A word that holds so many meanings. What does it mean for you right now? Maybe it’s the word you use when you’re yelling at your kids when they didn’t listen the first, second or third time. Maybe it’s the question you ask yourself when you’re feeling overwhelmed. Maybe it’s the word you describe yourself as when you’ve realized all you’ve overcome. Or maybe it’s simply the word you wish you felt about yourself. Whatever the meaning to you at this moment, I hope it’s a meaning that empowers and encourages you. And if it isn’t at this moment, I understand, and rest assured, that you will get there in time.
I’m not one to pretend I live a perfect life, and show all my happiest moments on every avenue of social media. To be honest, I’m not the biggest fan of social media. (That may have to be a whole different blog) My life is messy, I have a past, I have struggles in my present, and there is so much unknown in my future that sometimes it keeps me up at night. But if there is one thing I know, it’s that I don’t live the typical life I thought I would be at 33. And there is absolutely nothing wrong with that. Don’t get me wrong, I don’t always feel the most confident about where I am in life. Because if I’m completely honest, the world screams at me every chance it gets to make me feel like I’m supposed to be in a different phase in life. But as often as those struggling moments come, they pass more quickly now, if I just stop and think about what God has given me, versus what He hasn’t given me yet.

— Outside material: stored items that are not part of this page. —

(** * Pybricks Code: firmware installation dialog, flash button and alerts

    A shallow embedding of the parts of the Pybricks Code sources that the
    specification is about:

    - [InstallPybricksDialog]: [getHubTypeFromMetadata] and the event
      handlers of the multi-step dialog (src/unnamed/part_001);
    - [Alerts]: the [handleShowAlert] saga (src/src/alerts/sagas.ts);
    - [FlashButton]: the toolbar button that starts flashing
      (src/unnamed/part_000);
    - [FlashCore]: the connection coordinator and the flash session of the
      specification, whose code is not part of the sources at hand. *)

From stdpp Require Import base decidable option list strings.
From Stdlib Require Import ZArith Lia Sorted.
From Equations Require Import Equations.

Local Open Scope string_scope.
Local Open Scope list_scope.

(** ** The install dialog (src/unnamed/part_001) *)

Module InstallPybricksDialog.

(** What the file imports from modules that are not at hand.  Every theorem
    below is stated for an arbitrary instance.

    - [Hub] is the enum of [components/hubPicker]; the source names the five
      members [Hub.Move], [Hub.City], [Hub.Technic], [Hub.Prime] and
      [Hub.Essential].
    - [DeviceId] is the type of the values of [metadata['device-id']], and
      [HubType_*] are the members of the [HubType] enum of
      [@pybricks/firmware] the [switch] compares it with ([===]).
    - [hubBootloaderType] and [hubHasExternalFlash] come from
      [components/hubPicker], [validateHubName] from the dialog's [index]
      module. *)
Class Imports := {
  Hub : Type;
  Hub_Move : Hub;
  Hub_City : Hub;
  Hub_Technic : Hub;
  Hub_Prime : Hub;
  Hub_Essential : Hub;
  DeviceId : Type;
  #[global] DeviceId_eq_dec :: EqDecision DeviceId;
  HubType_MoveHub : DeviceId;
  HubType_CityHub : DeviceId;
  HubType_TechnicHub : DeviceId;
  HubType_PrimeHub : DeviceId;
  HubType_EssentialHub : DeviceId;
  BootloaderType : Type;
  hubBootloaderType : Hub -> BootloaderType;
  hubHasExternalFlash : Hub -> bool;
  validateHubName : string -> bool;
}.

Section Dialog.
Context `{Imports}.

(** [FirmwareMetadata] of [@pybricks/firmware]: the two fields the file
    reads. *)
Record FirmwareMetadata := {
  device_id : DeviceId;
  firmware_version : string;
}.

(** An [ArrayBuffer] is its bytes. *)
Definition ArrayBuffer := list Byte.byte.

(** What [useFirmware] and [useCustomFirmware] hand out once loaded. *)
Record FirmwareData := {
  firmwareZip : ArrayBuffer;
  licenseText : string;
  metadata : FirmwareMetadata;
}.

(** [FileMetadata] of [fileStorage]: the fields the file reads. *)
Record FileMetadata := {
  path : string;
  uuid : string;
}.

(** Translates hub type from firmware metadata to local hub type.  The
    argument is [None] for [undefined]: [metadata?.['device-id']] is then
    [undefined], which no [case] matches. *)
Definition getHubTypeFromMetadata
    (metadata : option FirmwareMetadata) (fallback : Hub) : Hub :=
  match device_id <$> metadata with
  | Some d =>
      if decide (d = HubType_MoveHub) then Hub_Move
      else if decide (d = HubType_CityHub) then Hub_City
      else if decide (d = HubType_TechnicHub) then Hub_Technic
      else if decide (d = HubType_PrimeHub) then Hub_Prime
      else if decide (d = HubType_EssentialHub) then Hub_Essential
      else fallback
  | None => fallback
  end.

Definition getHubTypeNameFromMetadata
    (metadata : option FirmwareMetadata) : string :=
  match device_id <$> metadata with
  | Some d =>
      if decide (d = HubType_MoveHub) then "BOOST Move Hub"
      else if decide (d = HubType_CityHub) then "City Hub"
      else if decide (d = HubType_TechnicHub) then "Technic Hub"
      else if decide (d = HubType_PrimeHub)
      then "SPIKE Prime/MINDSTORMS Robot Inventor hub"
      else if decide (d = HubType_EssentialHub) then "SPIKE Essential hub"
      else "?"
  | None => "?"
  end.

(** The values the component reads from the store and from its hooks in one
    render: [isOpen] ([useSelector]), [hubType] ([useHubPickerSelectedHub]),
    [useFirmware] at a hub type, and the result of
    [useCustomFirmware(customFirmwareZip)].  The hooks load their data
    asynchronously, so a snapshot comes with every event. *)
Record Hooks := {
  isOpen : bool;
  hubType : Hub;
  useFirmware : Hub -> option FirmwareData;
  isCustomFirmwareRequested : bool;
  customFirmwareData : option FirmwareData;
}.

(** The component's [useState] cells, and the state of Blueprint's
    [MultistepDialog]: the step it shows (0 hub, 1 license, 2 options,
    3 bootloader) and the last step that has been shown.  A [File] stands
    by its name. *)
Record State := {
  hubName : string;
  includeProgram : bool;
  selectedIncludeFile : option FileMetadata;
  licenseAccepted : bool;
  customFirmwareZip : option string;
  step : nat;
  lastViewed : nat;
}.

Definition initialState : State :=
  {| hubName := "";
     includeProgram := false;
     selectedIncludeFile := None;
     licenseAccepted := false;
     customFirmwareZip := None;
     step := 0;
     lastViewed := 0 |}.

Definition selectedFirmwareData (h : Hooks) : option FirmwareData :=
  if isCustomFirmwareRequested h then customFirmwareData h
  else useFirmware h (hubType h).

Definition selectedHubType (h : Hooks) : Hub :=
  if isCustomFirmwareRequested h
  then getHubTypeFromMetadata (metadata <$> customFirmwareData h) (hubType h)
  else hubType h.

(** The actions of [./actions] the dialog dispatches. *)
Inductive Action :=
| firmwareInstallPybricksDialogAccept
    (bootloaderType : BootloaderType) (firmwareZip : ArrayBuffer)
    (customProgram : option string) (hubName : string)
| firmwareInstallPybricksDialogCancel.

(** [AcceptLicensePanel]: the firmware whose license is shown; the checkbox
    is disabled until it is there.  The panel's [hubType] property is
    [selectedHubType]. *)
Definition AcceptLicensePanel_selectedFirmwareData (h : Hooks)
  : option FirmwareData :=
  if isCustomFirmwareRequested h then customFirmwareData h
  else useFirmware h (selectedHubType h).

Definition AcceptLicensePanel_checkbox_disabled (h : Hooks) : bool :=
  bool_decide (AcceptLicensePanel_selectedFirmwareData h = None).

(** [ConfigureOptionsPanel]: what the hub name's validity is used for. *)
Inductive Intent := Intent_NONE | Intent_DANGER.

Definition ConfigureOptionsPanel_isHubNameValid (st : State) : bool :=
  validateHubName (hubName st).

Definition ConfigureOptionsPanel_intent (st : State) : Intent :=
  if ConfigureOptionsPanel_isHubNameValid st then Intent_NONE
  else Intent_DANGER.

Definition ConfigureOptionsPanel_errorIcon (st : State) : bool :=
  negb (ConfigureOptionsPanel_isHubNameValid st).

(** [nextButtonProps.disabled] of the four [DialogStep]s: only the license
    step sets it. *)
Definition nextButton_disabled (st : State) : bool :=
  match step st with
  | 1 => negb (licenseAccepted st)
  | _ => false
  end.

Definition lastStep : nat := 3.

(** What the user can do with the dialog: close it; press Next, Back or
    the final button in the footer; click a step in the list of steps; use
    the controls of the panel shown.  [Reopen] stands for the dialog being
    closed and opened again, which makes [MultistepDialog] start over at
    the first step and leaves the [useState] cells as they are. *)
Inductive Event :=
| Close
| Reopen
| ClickNext
| ClickBack
| ClickFinal
| ClickStep (index : nat)
| DropCustomFirmwareZip (file : option string)
| LicenseCheckbox (checked : bool)
| HubNameInput (value : string)
| IncludeProgramSwitch (checked : bool)
| IncludeFileSelect (file : FileMetadata).

(** [MultistepDialog] goes to step [n]. *)
Definition setStep (n : nat) (st : State) : State :=
  {| hubName := hubName st;
     includeProgram := includeProgram st;
     selectedIncludeFile := selectedIncludeFile st;
     licenseAccepted := licenseAccepted st;
     customFirmwareZip := customFirmwareZip st;
     step := n;
     lastViewed := lastViewed st `max` n |}.

Definition setHubName (s : string) (st : State) : State :=
  {| hubName := s;
     includeProgram := includeProgram st;
     selectedIncludeFile := selectedIncludeFile st;
     licenseAccepted := licenseAccepted st;
     customFirmwareZip := customFirmwareZip st;
     step := step st;
     lastViewed := lastViewed st |}.

Definition setIncludeProgram (b : bool) (st : State) : State :=
  {| hubName := hubName st;
     includeProgram := b;
     selectedIncludeFile := selectedIncludeFile st;
     licenseAccepted := licenseAccepted st;
     customFirmwareZip := customFirmwareZip st;
     step := step st;
     lastViewed := lastViewed st |}.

Let’s start with the fact that I have breath in my lungs and the ability to share my life with the best people around. I have a good job. I have not just a house, but a home. My son and I are both in good health. I can keep going, but I think we can get the point. I’m in a good place. You are in a good place. It’s all about perspective. We all have ENOUGH of everything in this life, but when life throws a curveball or two, or when you’re in one of those “when it rains it pours” situations, it makes all those highs in life not seem so high. When something tough happens, like that rejection from someone important to us, or the job opportunity that didn’t go as planned, all of a sudden we feel insufficient. We cling to what hurts, and forget what made us happy. Then it spirals into a search for joy, when it was there all along.
Why we only seem to mainly look for our most joyful things when we are going through some type of sorrow, is beyond me. I’m guilty of it. It’s a reminder we need almost every day. I can go backwards and think how some things in my life might be different, had I just been confident and said ENOUGH to the people or things that were weighing me down. Or had I just known I was ENOUGH and didn’t seek approval or acceptance from anyone. But it’s a lesson to be learned, even if it took me 33 years to learn it. And each lesson has been a stepping stone to where I am today. Sometimes I take steps back unintentionally, but something or someone in my life always finds a way to put me back on track.
The world tells us we need more of everything and anything. It’s something that we can’t get rid of, whether it’s through social media, billboards, commercials, and even family or friends. Sometimes we lose ourselves with the very thing we thought would complete us. But the truth is, if you don’t find yourself complete or whole as it is, nothing will ever satisfy you. You will be left disappointed and you will walk away disappointing someone else. No one is excluded from that, and the reason is simple, we are not perfect people. I used to hold onto my own mistakes and wave them in my own face time and time again. I’ve messed up, said things I shouldn’t have, or stayed quiet when I should’ve spoken up. But at this point in my life, I’ve come to understand that life and time are a greater gift then we think, and all I can do is to try to swallow my pride, apologize, and move on. Sometimes that means moving on without the person or thing that I failed. And that’s ok, because if I am not ENOUGH for them, I am still ENOUGH for myself and for those still sticking around, mistakes and disappointments included.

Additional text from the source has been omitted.